Cross-Domain LiDAR Scene Flow
What It Is
- Cross-domain LiDAR scene flow estimates per-point 3D motion while trying to transfer across sensors, datasets, ranges, and temporal gaps.
- The problem matters because many scene-flow methods perform well only on the dataset and LiDAR configuration they were trained on.
- UniFlow studies zero-shot transfer by training one feedforward model across multiple large-scale autonomous-driving scene-flow datasets.
- SSF targets sparse long-range scene flow where dense feature grids scale poorly.
- VoteFlow adds local rigidity as an architectural bias for self-supervised scene-flow models.
- ICP-Flow is a learning-free rigid-motion baseline that can also generate pseudo labels for faster students.
- This page complements Neural Scene Flow Priors, which is an optimization-time prior rather than a cross-domain feedforward benchmark.
Core Idea
- Treat motion estimation as a low-level geometric task that may transfer better than semantics or object detection.
- Train on diverse LiDAR datasets when possible instead of assuming one sensor distribution is enough.
- Use sparse 3D backbones for long range so compute does not grow quadratically with spatial extent.
- Add rigid-motion priors because many autonomous-driving objects move as local rigid bodies over short intervals.
- Use learning-free or self-supervised methods to create pseudo labels when target-domain flow labels are missing.
- Evaluate on unseen datasets, sensors, and temporal gaps to expose whether the method learned motion or dataset-specific density.
- Preserve ego-motion compensation and timestamp fidelity because scene flow errors can come from preprocessing rather than the model.
Inputs and Outputs
- Input: two consecutive or temporally separated LiDAR point clouds.
- Input: ego-motion transform between sweeps and per-point timestamps if the sensor is not globally shuttered.
- Optional input: semantic masks, instance proposals, or ground masks for rigid grouping or evaluation subsets.
- Training input: supervised scene-flow labels, self-supervised reconstruction losses, or pseudo labels from ICP-Flow or NSFP-style teachers.
- Output: per-point 3D scene-flow vectors for the source cloud.
- Optional output: dynamic/static flags derived from ego-motion-compensated flow magnitude.
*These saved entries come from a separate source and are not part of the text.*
Lemma build_children path ids t ks :
  clear_below path t → NoDup ks →
  let s := foldl (build_child path ids) (t, []) ks in
  s.2 = ((λ n, let g := nibble_group (length path) ids n in
           if decide (g = []) then None else Some (subtree_hash r (S (length path)) g)) <$> ks) ∧
  extends (λ p, ∃ n, n ∈ ks ∧ path ++ [n] `prefix_of` p)
    (λ k, ∃ n, n ∈ ks ∧ k ∈ nibble_group (length path) ids n) t s.1.
Proof.
  intros Hclr. induction ks as [|n ks IHks] using rev_ind; intros Hnd.
  { simpl. split; [done|]. exists ∅. rewrite (left_id_L ∅ (∪)). split; [done|]. split.
    - intros p [? Hp]. by rewrite lookup_empty in Hp.
    - intros k. rewrite all_keys_elem. setoid_rewrite lookup_empty. set_solver. }
  apply NoDup_app in Hnd as (Hnd&Hdis&_). rewrite foldl_app, fmap_app. cbn [foldl].
  destruct (IHks Hnd) as [Hch (s&Ht&Hs&Hk)].
  destruct (foldl (build_child path ids) (t, []) ks) as [t1 ch1]. simpl in Hch, Ht. subst t1 ch1.
  unfold build_child. cbn [fmap list_fmap]. case_decide as Hg; simpl.
  - split; [done|]. exists s. split; [done|]. split.
    + intros p (m&Hm&Hp)%Hs. exists m. split; [set_solver|done].
    + intros k. rewrite Hk. split; [intros (m&?&?); exists m; set_solver|].
      intros (m&[Hm|Hm]%elem_of_app&Hin); [eauto|]. apply list_elem_of_singleton in Hm as ->.
      rewrite Hg in Hin. set_solver.
  - destruct (IH (path ++ [n]) (nibble_group (length path) ids n) (s ∪ t)) as (Hh&(s2&Ht2&Hs2&Hk2)&_).
    { intros p Hp. apply lookup_union_None. split.
      - destruct (s !! p) as [x|] eqn:Ep; [|done]. destruct (Hs p) as (m&Hm&Hpm); [eauto|].
        assert (n = m) as -> by (by eapply prefix_snoc_inj). destruct (Hdis m Hm). set_solver.
      - apply Hclr. by eapply prefix_app_l. }
    destruct (build_recursive r (path ++ [n]) _ (s ∪ t)) as [t2 h]. simpl in *. subst t2 h.
    rewrite length_app. cbn [length]. rewrite Nat.add_1_r. split; [done|]. exists (s2 ∪ s). rewrite (assoc_L (∪)). split; [done|].
    assert (s2 ##ₘ s) as Hdisj.
    { apply map_disjoint_alt. intros p. destruct (s2 !! p) as [x|] eqn:E2; [|by left]. right.
      destruct (s !! p) as [y|] eqn:E1; [|done]. exfalso.
      destruct (Hs p) as (m&Hm&Hpm); [eauto|]. destruct (Hs2 p) as [j Ej]; [eauto|].
      assert (n = m) as -> by (eapply prefix_snoc_inj; [by exists j|done]).
      destruct (Hdis m Hm). set_solver. }
    split.
    + intros p [x Hx]. apply lookup_union_Some in Hx as [Hx|Hx]; [| |done].
      * exists n. split; [set_solver|]. apply Hs2. eauto.
      * destruct (Hs p) as (m&Hm&Hp); [eauto|]. exists m. split; [set_solver|done].
    + intros k. rewrite all_keys_union, elem_of_union, Hk, Hk2 by done. split.
      * intros [?|(m&?&?)]; [exists n; set_solver|exists m; set_solver].
      * intros (m&[Hm|Hm]%elem_of_app&Hin); [right; eauto|].
        apply list_elem_of_singleton in Hm as ->. by left.
Qed.
End build_step.

Lemma nibble_at_bounds id d : 0 <= nibble_at id d < 16.
Proof.
  unfold nibble_at. change 15 with (Z.ones 4).
  destruct (Nat.even d); rewrite Z.land_ones by lia; apply Z.mod_pos_bound; lia.
Qed.

Lemma nibble_groups_cover depth ids k :
  (∃ n, n ∈ seq 0 16 ∧ k ∈ nibble_group depth ids n) ↔ k ∈ ids.
Proof.
  unfold nibble_group. setoid_rewrite list_elem_of_filter. split; [naive_solver|].
  intros Hk. pose proof (nibble_at_bounds k depth). exists (Z.to_nat (nibble_at k depth)).
  rewrite elem_of_seq. split; [lia|]. split; [|done]. lia.
Qed.

Lemma extends_leaf path ids t h :
  extends (λ p, path `prefix_of` p) (λ k, k ∈ ids) t (<[path := mkMst h (replicate 16 None) ids]> t).
Proof.
  exists {[path := mkMst h (replicate 16 None) ids]}. rewrite <-insert_union_singleton_l.
  split; [done|]. split.
  - intros p [x Hx]. apply lookup_singleton_Some in Hx as [<- _]. done.
  - intros k. rewrite all_keys_elem. setoid_rewrite lookup_singleton_Some. naive_solver.
Qed.

Lemma build_recursive_S r path ids t :
  build_recursive (S r) path ids t =
  if decide (length ids = 1%nat)
  then (<[path := mkMst (leaf_hash ids) (replicate 16 None) ids]> t, leaf_hash ids)
  else let '(t, children) := foldl (build_child r path ids) (t, []) (seq 0 16) in
       (<[path := mkMst (internal_hash children) children []]> t, internal_hash children).
Proof. reflexivity. Qed.

Lemma build_ok r : build_spec r.
Proof.
  induction r as [|r IH]; intros path ids t Hclr.
  { simpl. split; [done|]. split; [apply extends_leaf|]. eexists. by rewrite lookup_insert_eq. }
  rewrite build_recursive_S. cbn [subtree_hash]. destruct (decide (length ids = 1%nat)) as [E1|E1].
  { simpl. split; [done|]. split; [apply extends_leaf|]. eexists. by rewrite lookup_insert_eq. }
  pose proof (build_children r IH path ids t (seq 0 16) Hclr (NoDup_seq 0 16)) as [Hch (s&Ht&Hs&Hk)].
  destruct (foldl _ (t, []) (seq 0 16)) as [t1 ch1].
  cbn [fst snd] in *. subst t1. rewrite <-Hch. split; [done|].
  assert (s !! path = None) as Hsp.
  { destruct (s !! path) as [x|] eqn:Ep; [|done]. destruct (Hs path) as (n&_&[j Ej]); [eauto|].
    apply (f_equal length) in Ej. rewrite !length_app in Ej. simpl in Ej. lia. }
  split; [|eexists; by rewrite lookup_insert_eq].
  exists (<[path := mkMst (internal_hash ch1) ch1 []]> s). rewrite insert_union_l. split; [done|]. split.
  - intros p [x Hx]. apply lookup_insert_Some in Hx as [[<- _]|[_ Hx]]; [done|].
    destruct (Hs p) as (n&_&Hp); [eauto|]. by eapply prefix_app_l.
  - intros k. rewrite all_keys_insert, Hk, nibble_groups_cover by done. simpl. set_solver.
Qed.

Lemma mst_root ids : ids ≠ [] → root_hash (mst_from_ids ids) = subtree_hash 64 0 (sort ids).
Proof.
  intros Hne. unfold mst_from_ids. destruct ids as [|i ids]; [done|]. clear Hne.
  destruct (build_ok 64 [] (sort (i :: ids)) ∅) as (Hh&_&n&Hn&Hnh); [by intros p _|].
  unfold root_hash. by rewrite Hn, Hnh, Hh.
Qed.

Lemma mst_keys_ok ids : all_keys_set (mst_from_ids ids) = list_to_set ids.
Proof.
  unfold mst_from_ids. destruct ids as [|i ids]; [by vm_compute|].
  destruct (build_ok 64 [] (sort (i :: ids)) ∅) as (_&(s&Hs&_&Hk)&_); [by intros p _|].
  rewrite Hs, (right_id_L ∅ (∪)). apply set_eq. intros k.
  by rewrite Hk, elem_of_sort, elem_of_list_to_set.
Qed.

(** ** The root identifies the set *)

(** No two different inputs among those listed have one digest, and none
    has the digest that stands for an empty child. *)
Definition inputs_distinct (l : list (bytes * bytes)) : Prop :=
  (∀ x y, x ∈ l → y ∈ l → hash_input x = hash_input y → x = y) ∧
  ∀ x, x ∈ l → hash_input x ≠ zeros 32.

#[global] Instance inputs_distinct_dec l : Decision (inputs_distinct l).
Proof.
  refine (cast_if (decide (Forall (λ x, Forall (λ y, hash_input x = hash_input y → x = y) l ∧
                                      hash_input x ≠ zeros 32) l))).
  all: unfold inputs_distinct; setoid_rewrite Forall_forall in f || setoid_rewrite Forall_forall in n.
  - setoid_rewrite Forall_forall in f. naive_solver.
  - intros [H1 H2]. apply n. intros x Hx. rewrite Forall_forall. naive_solver.
Defined.

Definition ids32 (ids : list NodeId) : Prop := Forall (λ i, length i = 32%nat) ids.

(** A concatenation of 32-byte blocks determines the blocks. *)
Lemma blocks_inj {A} (f g : A → bytes) (l : list A) :
  (∀ x, length (f x) = 32%nat) → (∀ x, length (g x) = 32%nat) →
  concat (f <$> l) = concat (g <$> l) → ∀ x, x ∈ l → f x = g x.
Proof.
  intros Hf Hg. induction l as [|y l IH]; simpl; intros E x Hx; [by apply not_elem_of_nil in Hx|].
  apply app_inj_1 in E as [E1 E2]; [|by rewrite Hf, Hg].
  apply elem_of_cons in Hx as [->|Hx]; auto.
Qed.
- Optional output: pseudo-label files for training real-time feedforward students.
Architecture or Pipeline
- UniFlow uses a feedforward scene-flow model trained jointly on multiple large-scale LiDAR scene-flow datasets with diverse sensor placements and point densities.
- SSF replaces dense feature grids with a sparse-convolution backbone for long-range scalability.
- SSF handles sparse feature-map mismatch between sequential scans by adding virtual voxels at missing locations before feature fusion.
- SSF adds a range-wise metric so far-range points receive appropriate importance.
- VoteFlow introduces a differentiable voting module over discretized translation space to encourage nearby points to share rigid motion.
- VoteFlow operates on pillars for efficiency and can be plugged into existing model designs.
- ICP-Flow segments or associates objects over scans, initializes likely translation with histograms, applies ICP, and recovers scene flow from rigid transforms.
Training and Evaluation
- UniFlow reports state-of-the-art results on Waymo and nuScenes after cross-dataset training, with reported improvements of 5.1% and 35.2%.
- UniFlow also reports zero-shot gains on unseen TruckScenes and AevaScenes, outperforming prior dataset-specific models by 30.1% and 22.5%.
- SSF reports state-of-the-art results on Argoverse 2 for long-range scene flow and was accepted to ICRA 2025.
- VoteFlow evaluates on Argoverse 2 and Waymo and reports gains over baseline models with marginal compute overhead.
- ICP-Flow reports strong results on Waymo, competitive results on Argoverse 2 and nuScenes, and meaningful flow over longer temporal gaps up to 0.4 s.
- Metrics typically include endpoint error, strict/relaxed accuracy, outlier rate, and dynamic-object subsets.
- Domain-transfer evaluation should always disclose train datasets, test datasets, LiDAR type, range limit, point density, and time gap.
Strengths
- Cross-dataset training can improve robustness without changing architecture when the task is low-level motion.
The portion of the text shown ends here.